- TASK DESCRIPTION
Below are some records. Return exactly the lines from the one with "renames the ports." to the one with "[gap_to_ground] minus [c]", and nothing else.

(Stored data)
====

(** Four 2 x 2 windows at stride 1 over a 3 x 3 gradient: every window
    covers the centre. *)
Lemma accumulate_dX_conv_overlap_witness :
  exists dX,
    accumulate_dX_conv [1; 1; 3 + 2 * Z.to_nat 0; 3 + 2 * Z.to_nat 0]
      (2, 2)%Z overlap_dIp (1, 1)%Z (2, 2)%Z
      [(-1)%Z; Z.of_nat 1; 2%Z; 2%Z] (0, 0)%Z false = Ok dX
    /\ shape dX = (if false then [1; 3; 3; 1] else [1; 1; 3; 3])
    /\ forall b c r col, b < 1 -> c < 1 -> r < 3 -> col < 3 ->
         item dX (if false then [c; r; col; b] else [b; c; r; col])
         = covering_sum overlap_dIp (2, 2)%Z [(-1)%Z; Z.of_nat 1; 2%Z; 2%Z]
             (enumerate (slice_idx_generator 2 2 1 1))
             b c (Z.to_nat 0 + r) (Z.to_nat 0 + col).
Proof.
  apply (@accumulate_dX_conv_sums_covering_windows Q _ false 1 1 3 3 4 2 2 1
           1 2 2 0 0 overlap_dIp [4]); try reflexivity; try lia.
Defined.

Example accumulate_dX_conv_overlap_centre :
  match accumulate_dX_conv [1; 1; 3; 3] (2, 2)%Z overlap_dIp (1, 1)%Z
          (2, 2)%Z [-1; 1; 2; 2]%Z (0, 0)%Z false with
  | Ok dX => Some (item dX [0; 0; 1; 1], item dX [0; 0; 0; 0])
  | Raise _ => None
  end = Some ((4 + 7 + 10 + 13)%Q, 1%Q).
Proof. reflexivity. Qed.

(** ** Preparing the input of a convolution *)

(** Whenever padding is requested, [X, _ = pad(X, pH, pW)] iterates over
    the channels of the padded array, and fails unless there are exactly
    two of them. *)
Lemma prepare_ip_raises_unless_two_channels (X : ndarray Q)
  (C h w m : nat) (kH kW sH sW pH pW : Z) (vec_reshape : option (list Z)) :
  shape X = [C; h; w; m] -> C <> 2 ->
  is_padded (pH, pW) = true -> (0 <= pH)%Z -> (0 <= pW)%Z ->
  sH <> 0%Z -> sW <> 0%Z ->
  exists msg,
    _prepare_ip_for_conv X (kH, kW) (sH, sW) (pH, pW) vec_reshape
    = Raise (ValueError msg).
Proof.
  intros Hsh HC Hpad HpH HpW HsH HsW.
  unfold _prepare_ip_for_conv. rewrite Hsh. cbn [bind].
  unfold compute_conv_output_dim, py_truediv.
  destruct (Z.eqb_spec sH 0) as [|_]; [contradiction|].
  destruct (Z.eqb_spec sW 0) as [|_]; [contradiction|].
  cbn [bind]. rewrite Hpad.
  unfold pad, np_pad, ndim. rewrite Hsh. cbn [length Nat.eqb negb].
  cbn [existsb fst snd Z.ltb Z.compare orb].
  destruct (Z.ltb_spec pH 0); [lia|]. destruct (Z.ltb_spec pW 0); [lia|].
  cbn [orb bind]. unfold unpack2. cbn [shape map combine fst snd].
  cbn [Z.to_nat Nat.add].
  destruct (Nat.eqb_spec (C + 0) 2); [lia|].
  destruct (C + 0 <? 2); cbn [bind]; eexists; reflexivity.
Qed.

(** C2.  A single-channel 3 x 3 input with padding (1, 1): the
    preparation step raises instead of returning the windows. *)
Theorem prepare_ip_one_channel_raises :
  _prepare_ip_for_conv one_channel_input (2, 2)%Z (1, 1)%Z (1, 1)%Z None
  = Raise (ValueError "not enough values to unpack (expected 2, got 1)").
Proof. reflexivity. Qed.

Example prepare_ip_unpadded_ok :
  match _prepare_ip_for_conv one_channel_input (2, 2)%Z (1, 1)%Z (0, 0)%Z
          None with
  | Ok (X, oH, oW) => Some (shape X, oH, oW)
  | Raise _ => None
  end = Some ([4; 4; 1], 2%Z, 2%Z).
Proof. reflexivity. Qed.

(** ** Index arithmetic *)

Lemma prod_app (l1 l2 : list nat) : prod (l1 ++ l2) = prod l1 * prod l2.
Proof.
  induction l1 as [|a l1 IH].
  - unfold prod at 2. cbn [app fold_right]. lia.
  - change (a * prod (l1 ++ l2) = a * prod l1 * prod l2). rewrite IH. lia.
Qed.
(** C5. For every port of the inner capacitor the function requests one
    route, with the coplanar-waveguide cross-section, from that port to its
    flipped copy moved by -30 in x when the port's orientation is positive
    and by +30 otherwise (one move per port, by that vector); it adds the
    route's references to the component, and registers the route's last
    port on the component that holds them and the termination box, then
    renames the ports.  With [c] the component the loop leaves (the fresh
    component with the capacitor, taken through [after_iteration] port by
    port): the trench is the capacitor's enclosing polygon grown by
    [gap_to_ground] minus [c] (boolean "A-B"), the ground plane is the
    enclosure box minus [c] and the trench (boolean "A-B"), and the result
    is [c] with that ground plane, flattened. *)
Theorem geometry_is_routes_trench_ground
    (G : Gdsfactory) (enclosure_box : Box) (fingers : Z)
    (finger_length finger_gap thickness a b gap_to_ground : Q)
    (metal_layer gap_layer : LayerSpec) :
  let run := interdigital_capacitor_enclosed G enclosure_box fingers
               finger_length finger_gap thickness [a; b] gap_to_ground
               metal_layer gap_layer in
  let cap := ref_center G (interdigital_capacitor G fingers finger_length
                             finger_gap thickness metal_layer) in
  let x := cpw_cross_section a b metal_layer gap_layer in
  let target := fun port =>
    port_flip G (port_move G (port_copy G port)
      (inject_Z (if Qgtb (orientation G port) 0 then -30 else 30), 0%Q)) in
  let c0 := add G (new_component G None) [cap] in
  let its := iterations G a b metal_layer gap_layer (get_ports_list G cap) c0 in
  let c := after_loop G a b metal_layer gap_layer (get_ports_list G cap) c0 in
  flat_map routes_of (log run)
    = map (fun port => (port, target port, x)) (get_ports_list G cap)
  /\ flat_map port_moves_of (log run)
    = map (fun port =>
        (port_copy G port,
         (inject_Z (if Qgtb (orientation G port) 0 then -30 else 30), 0%Q)))
        (get_ports_list G cap)
  /\ flat_map port_ops_of (log run)
    = flat_map (fun port =>
        [AddedPort (snd (route_ports G (get_route G port (target port) x)));
         Renamed]) (get_ports_list G cap)
  /\ flat_map add_calls_of (log run)
    = (new_component G None, [cap])
      :: map (fun pc =>
           (snd pc, references G (get_route G (fst pc) (target (fst pc)) x)))
           its
  /\ flat_map add_port_calls_of (log run)
    = map (fun pc =>
        (fst (box_moved G a b metal_layer gap_layer (fst pc) (snd pc)),
         snd (route_ports G (get_route G (fst pc) (target (fst pc)) x))))
        its
  /\ flat_map rename_calls_of (log run)
    = map (fun pc =>
        add_port G
          (fst (box_moved G a b metal_layer gap_layer (fst pc) (snd pc)))
          (snd (route_ports G (get_route G (fst pc) (target (fst pc)) x))))
        its
  /\ let grown := offset G (add_polygon G (new_component G None)
                     (get_polygon_enclosure G cap) gap_layer)
                     gap_to_ground gap_layer in
     let gap := boolean G grown (One c) "A-B" gap_layer in
     let ground := boolean G (bbox G enclosure_box metal_layer)
                     (Many [c; gap]) "A-B" metal_layer in
     flat_map booleans_of (log run)
       = [ (grown, One c, "A-B", gap_layer);
           (bbox G enclosure_box metal_layer, Many [c; gap], "A-B",
            metal_layer) ]
     /\ outcome run = inr (flatten G (fst (lshift G c ground))).
Proof.
  intros run cap x target c0 its c.
  destruct (enclosed_pair_run G enclosure_box fingers finger_length finger_gap
              thickness a b gap_to_ground metal_layer gap_layer)
    as (l & c' & HL & Hrun).
  pose proof (Loops_after_loop G a b metal_layer gap_layer _ _ _ _ HL) as Hc.
  change (c' = c) in Hc. subst c'.
  pose proof (fun T f g Hf =>
                @Loops_iterations G a b metal_layer gap_layer T f g Hf
                  _ _ _ _ HL) as Hits.
  change (iterations G a b metal_layer gap_layer _ _) with its in Hits.
  assert (Htarget : forall port, far_port G port = target port).
  { intros port. unfold far_port, target.
    now rewrite displacement_outward. }
  assert (Hroute : forall port,
            port_route G a b metal_layer gap_layer port
            = get_route G port (target port) x).
  { intros port. unfold port_route. now rewrite Htarget. }
  subst run. rewrite Hrun. unfold log, outcome. cbn [fst snd].
  split; [|split; [|split; [|split; [|split; [|split; [|split]]]]]].
  - rewrite !flat_map_app.
    rewrite (Loops_flat_map _ routes_of
               (fun port => [(port, far_port G port, x)])
               (loop_body_routes G a b metal_layer gap_layer) _ _ _ _ HL).
    cbn. rewrite app_nil_r, flat_map_single.
    apply map_ext. intros port. now rewrite Htarget.
  - rewrite !flat_map_app.
    rewrite (Loops_flat_map _ port_moves_of
               (fun port => [(port_copy G port, displacement G port)])
               (loop_body_moves G a b metal_layer gap_layer) _ _ _ _ HL).
    cbn. rewrite app_nil_r, flat_map_single.
    apply map_ext. intros port. now rewrite displacement_outward.
  - rewrite !flat_map_app.
    rewrite (Loops_flat_map _ port_ops_of
               (fun port => [AddedPort (end_port G a b metal_layer gap_layer port);
                             Renamed])
               (loop_body_port_ops G a b metal_layer gap_layer) _ _ _ _ HL).
    cbn. rewrite app_nil_r.
    apply flat_map_ext. intros port. unfold end_port.
    now rewrite Htarget.
  - rewrite !flat_map_app.
    rewrite (Hits _ add_calls_of
               (fun port c1 =>
                  [(c1, references G
                          (port_route G a b metal_layer gap_layer port))])
               (fun port c1 l1 c2 H =>
                  proj1 (proj2
                    (loop_body_iteration G a b metal_layer gap_layer
                       port c1 l1 c2 H)))).
    cbn. rewrite app_nil_r, flat_map_single. f_equal.
    apply map_ext. intros pc. now rewrite Hroute.
  - rewrite !flat_map_app.
    rewrite (Hits _ add_port_calls_of
               (fun port c1 =>
                  [(fst (box_moved G a b metal_layer gap_layer port c1),
                    snd (route_ports G
                           (port_route G a b metal_layer gap_layer port)))])
               (fun port c1 l1 c2 H =>
                  proj1 (proj2 (proj2 (proj2 (proj2 (proj2
                    (loop_body_iteration G a b metal_layer gap_layer
                       port c1 l1 c2 H)))))))).
    cbn. rewrite app_nil_r, flat_map_single.
    apply map_ext. intros pc. now rewrite Hroute.
  - rewrite !flat_map_app.
    rewrite (Hits _ rename_calls_of
               (fun port c1 =>
                  [with_port G a b metal_layer gap_layer port c1])
               (fun port c1 l1 c2 H =>
                  proj1 (proj2 (proj2 (proj2 (proj2 (proj2 (proj2
                    (loop_body_iteration G a b metal_layer gap_layer
                       port c1 l1 c2 H))))))))).
    cbn. rewrite app_nil_r, flat_map_single.
    apply map_ext. intros pc. unfold with_port. now rewrite Hroute.
  - cbv zeta.
    rewrite !flat_map_app.
    rewrite (Loops_flat_map _ booleans_of (fun _ => [])
               (loop_body_booleans G a b metal_layer gap_layer) _ _ _ _ HL).
    cbn. rewrite flat_map_nothing. reflexivity.
  - reflexivity.
Qed.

====

- EXERCISE RESPONSE
    renames the ports.  With [c] the component the loop leaves (the fresh
    component with the capacitor, taken through [after_iteration] port by
    port): the trench is the capacitor's enclosing polygon grown by
    [gap_to_ground] minus [c] (boolean "A-B"), the ground plane is the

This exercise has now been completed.